* **Given information**:
(* ===== verification/Oidc.v ===== *)
(** The claims of [auth.py]: what is accepted of a verified JWT, and the identity a
    session is bound to ([session_runtime_helpers.py]).

    The signature, issuer, audience and times of a token are checked by PyJWT, with the
    keys of [Jwks.v]; here begins the payload [jwt.decode] returned. *)

From Stdlib Require Import QArith Qround.
From S2P Require Import Prelude Text Dict Json.

Local Open Scope Z_scope.

Module Oidc.

Record AuthClaims := Claims {
  sub : string;
  email : string;
  preferred_username : string;
  groups : list string;
  iss : string;
  aud : string;
  iat : Z;
  exp : Z;
}.

Definition MAX_NUMERIC_DATE : Z := 2 ^ 63 - 1.

(** [_validated_numeric_date] on a decoded number. *)
Definition _validated_numeric_date (v : json) : option Z :=
  match v with
  | JInt z => if (z <? 0) || (MAX_NUMERIC_DATE <? z) then None else Some z
  | JReal q =>
      if negb (Qle_bool 0 q) || negb (Qle_bool q (inject_Z MAX_NUMERIC_DATE)) then None
      else Some (Qfloor q)
  | _ => None
  end.

Section Claims.
(** [str.isprintable] of every character, and a blank among them. *)
Context (isprintable has_space : string → bool).

Definition longer_than (n : Z) (s : string) : bool := n <? Z.of_nat (String.length s).

Definition _valid_text (v : json) (maximum : Z) : bool :=
  match v with
  | JStr s => negb (bool_decide (strip s = EmptyString)) && bool_decide (s = strip s)
              && negb (longer_than maximum s) && isprintable s
  | _ => false
  end.

Definition valid_groups (v : json) : option (list string) :=
  match v with
  | JArr l =>
      if (256 <? Z.of_nat (length l)) || existsb (λ g, negb (_valid_text g 128)) l then None
      else Some (omap (λ g, match g with JStr s => Some s | _ => None end) l)
  | _ => None
  end.

(** A claim that may be absent, and is then empty. *)
Definition valid_email (payload : list (string * json)) : option string :=
  match dget "email" payload with
  | None => Some EmptyString
  | Some (JStr s) =>
      if longer_than 320 s || has_space s || negb (isprintable s) then None else Some s
  | Some _ => None
  end.
Definition valid_username (payload : list (string * json)) : option string :=
  match dget "preferred_username" payload with
  | None => Some EmptyString
  | Some (JStr s as v) => if _valid_text v 256 then Some s else None
  | Some _ => None
  end.

(** [verify_oidc_token] from the decoded payload on; [None] answers 401. *)
Definition verify_oidc_token (payload : list (string * json)) (nonce : option string)
    (issuer audience : string) : option AuthClaims :=
  s ← match jget "sub" payload with
      | JStr s as v => if _valid_text v 256 then Some s else None
      | _ => None
      end;
  gs ← valid_groups (default (JArr []) (dget "groups" payload));
  mail ← valid_email payload;
  user ← valid_username payload;
  iat' ← _validated_numeric_date (jget "iat" payload);
  exp' ← _validated_numeric_date (jget "exp" payload);
  match nonce with
  | Some n => if json_eqb (jget "nonce" payload) (JStr n)
              then Some (Claims s mail user gs issuer audience iat' exp') else None
  | None => Some (Claims s mail user gs issuer audience iat' exp')
  end.

Definition oidc_identity_is_continuous (expected actual : AuthClaims) : bool :=
  bool_decide (sub expected = sub actual) && bool_decide (iss expected = iss actual).

(** ** What accepted claims are *)

Lemma numeric_date_range v z : _validated_numeric_date v = Some z → 0 <= z <= MAX_NUMERIC_DATE.
Proof.
  destruct v as [| |y|q| | |]; cbn; try done.
  - destruct (_ || _) eqn:E; [done|]. intros [= <-]. bool_prop. lia.
  - destruct (_ || _) eqn:E; [done|]. intros [= <-]. apply orb_false_iff in E as [H1 H2].
    apply negb_false_iff, Qle_bool_iff in H1, H2.
    split; [by apply (Qfloor_resp_le 0)|]. by apply (Qfloor_resp_le q (inject_Z MAX_NUMERIC_DATE)).
Qed.

Lemma length_omap_le {A B} (f : A → option B) l : (length (omap f l) <= length l)%nat.
Proof. induction l as [|x l IH]; cbn; [done|]. destruct (f x); cbn; lia. Qed.

Lemma verify_Some payload nonce issuer audience c :
  verify_oidc_token payload nonce issuer audience = Some c →
  iss c = issuer ∧ aud c = audience ∧ jget "sub" payload = JStr (sub c) ∧
  strip (sub c) = sub c ∧ sub c ≠ EmptyString ∧ (String.length (sub c) <= 256)%nat ∧
  (length (groups c) <= 256)%nat ∧
  0 <= iat c <= MAX_NUMERIC_DATE ∧ 0 <= exp c <= MAX_NUMERIC_DATE ∧
  (∀ n, nonce = Some n → jget "nonce" payload = JStr n).
Proof.
  unfold verify_oidc_token. intros H.
  apply bind_Some in H as (s & Hs & H). apply bind_Some in H as (gs & Hg & H).
  apply bind_Some in H as (mail & _ & H). apply bind_Some in H as (user & _ & H).
  apply bind_Some in H as (i & Hi & H). apply bind_Some in H as (e & He & H).
  assert (Hc : c = Claims s mail user gs issuer audience i e ∧
    ∀ n, nonce = Some n → jget "nonce" payload = JStr n).
  { destruct nonce as [n|]; [|by simplify_eq]. destruct (json_eqb _ _) eqn:E; [|done].
    simplify_eq. split; [done|]. intros ? [= <-]. by apply json_eqb_str. }
  destruct Hc as [-> Hn]. cbn.
  destruct (jget "sub" payload) as [| | | |t| |]; try done.
  destruct (_valid_text (JStr t) 256) eqn:Ht; [|done]. injection Hs as ->.
  unfold _valid_text, longer_than in Ht. bool_prop.
  split_and!; try done; try (by eapply numeric_date_range); try lia.
  - congruence.
  - unfold valid_groups in Hg. destruct (default _ _) as [| | | | |l|]; try done.
    destruct (_ || _) eqn:E; [done|]. injection Hg as <-. bool_prop.
    etransitivity; [apply length_omap_le|]. lia.
Qed.
End Claims.
End Oidc.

* **Description of the task**:
From the records above, extract each line exactly as shown.

* **Result for this exercise**:
(* ===== verification/Oidc.v ===== *)
(** The claims of [auth.py]: what is accepted of a verified JWT, and the identity a
    session is bound to ([session_runtime_helpers.py]).

    The signature, issuer, audience and times of a token are checked by PyJWT, with the
    keys of [Jwks.v]; here begins the payload [jwt.decode] returned. *)

From Stdlib Require Import QArith Qround.
From S2P Require Import Prelude Text Dict Json.

Local Open Scope Z_scope.

Module Oidc.

Record AuthClaims := Claims {
  sub : string;
  email : string;
  preferred_username : string;
  groups : list string;
  iss : string;
  aud : string;
  iat : Z;
  exp : Z;
}.

Definition MAX_NUMERIC_DATE : Z := 2 ^ 63 - 1.

(** [_validated_numeric_date] on a decoded number. *)
Definition _validated_numeric_date (v : json) : option Z :=
  match v with
  | JInt z => if (z <? 0) || (MAX_NUMERIC_DATE <? z) then None else Some z
  | JReal q =>
      if negb (Qle_bool 0 q) || negb (Qle_bool q (inject_Z MAX_NUMERIC_DATE)) then None
      else Some (Qfloor q)
  | _ => None
  end.

Section Claims.
(** [str.isprintable] of every character, and a blank among them. *)
Context (isprintable has_space : string → bool).

Definition longer_than (n : Z) (s : string) : bool := n <? Z.of_nat (String.length s).

Definition _valid_text (v : json) (maximum : Z) : bool :=
  match v with
  | JStr s => negb (bool_decide (strip s = EmptyString)) && bool_decide (s = strip s)
              && negb (longer_than maximum s) && isprintable s
  | _ => false
  end.

Definition valid_groups (v : json) : option (list string) :=
  match v with
  | JArr l =>
      if (256 <? Z.of_nat (length l)) || existsb (λ g, negb (_valid_text g 128)) l then None
      else Some (omap (λ g, match g with JStr s => Some s | _ => None end) l)
  | _ => None
  end.

(** A claim that may be absent, and is then empty. *)
Definition valid_email (payload : list (string * json)) : option string :=
  match dget "email" payload with
  | None => Some EmptyString
  | Some (JStr s) =>
      if longer_than 320 s || has_space s || negb (isprintable s) then None else Some s
  | Some _ => None
  end.
Definition valid_username (payload : list (string * json)) : option string :=
  match dget "preferred_username" payload with
  | None => Some EmptyString
  | Some (JStr s as v) => if _valid_text v 256 then Some s else None
  | Some _ => None
  end.

(** [verify_oidc_token] from the decoded payload on; [None] answers 401. *)
Definition verify_oidc_token (payload : list (string * json)) (nonce : option string)
    (issuer audience : string) : option AuthClaims :=
  s ← match jget "sub" payload with
      | JStr s as v => if _valid_text v 256 then Some s else None
      | _ => None
      end;
  gs ← valid_groups (default (JArr []) (dget "groups" payload));
  mail ← valid_email payload;
  user ← valid_username payload;
  iat' ← _validated_numeric_date (jget "iat" payload);
  exp' ← _validated_numeric_date (jget "exp" payload);
  match nonce with
  | Some n => if json_eqb (jget "nonce" payload) (JStr n)
              then Some (Claims s mail user gs issuer audience iat' exp') else None
  | None => Some (Claims s mail user gs issuer audience iat' exp')
  end.

Definition oidc_identity_is_continuous (expected actual : AuthClaims) : bool :=
  bool_decide (sub expected = sub actual) && bool_decide (iss expected = iss actual).

(** ** What accepted claims are *)

Lemma numeric_date_range v z : _validated_numeric_date v = Some z → 0 <= z <= MAX_NUMERIC_DATE.
Proof.
  destruct v as [| |y|q| | |]; cbn; try done.
  - destruct (_ || _) eqn:E; [done|]. intros [= <-]. bool_prop. lia.
  - destruct (_ || _) eqn:E; [done|]. intros [= <-]. apply orb_false_iff in E as [H1 H2].
    apply negb_false_iff, Qle_bool_iff in H1, H2.
    split; [by apply (Qfloor_resp_le 0)|]. by apply (Qfloor_resp_le q (inject_Z MAX_NUMERIC_DATE)).
Qed.

Lemma length_omap_le {A B} (f : A → option B) l : (length (omap f l) <= length l)%nat.
Proof. induction l as [|x l IH]; cbn; [done|]. destruct (f x); cbn; lia. Qed.

Lemma verify_Some payload nonce issuer audience c :
  verify_oidc_token payload nonce issuer audience = Some c →
  iss c = issuer ∧ aud c = audience ∧ jget "sub" payload = JStr (sub c) ∧
  strip (sub c) = sub c ∧ sub c ≠ EmptyString ∧ (String.length (sub c) <= 256)%nat ∧
  (length (groups c) <= 256)%nat ∧
  0 <= iat c <= MAX_NUMERIC_DATE ∧ 0 <= exp c <= MAX_NUMERIC_DATE ∧
  (∀ n, nonce = Some n → jget "nonce" payload = JStr n).
Proof.
  unfold verify_oidc_token. intros H.
  apply bind_Some in H as (s & Hs & H). apply bind_Some in H as (gs & Hg & H).
  apply bind_Some in H as (mail & _ & H). apply bind_Some in H as (user & _ & H).
  apply bind_Some in H as (i & Hi & H). apply bind_Some in H as (e & He & H).
  assert (Hc : c = Claims s mail user gs issuer audience i e ∧
    ∀ n, nonce = Some n → jget "nonce" payload = JStr n).
  { destruct nonce as [n|]; [|by simplify_eq]. destruct (json_eqb _ _) eqn:E; [|done].
    simplify_eq. split; [done|]. intros ? [= <-]. by apply json_eqb_str. }
  destruct Hc as [-> Hn]. cbn.
  destruct (jget "sub" payload) as [| | | |t| |]; try done.
  destruct (_valid_text (JStr t) 256) eqn:Ht; [|done]. injection Hs as ->.
  unfold _valid_text, longer_than in Ht. bool_prop.
  split_and!; try done; try (by eapply numeric_date_range); try lia.
  - congruence.
  - unfold valid_groups in Hg. destruct (default _ _) as [| | | | |l|]; try done.
    destruct (_ || _) eqn:E; [done|]. injection Hg as <-. bool_prop.
    etransitivity; [apply length_omap_le|]. lia.
Qed.
End Claims.
End Oidc.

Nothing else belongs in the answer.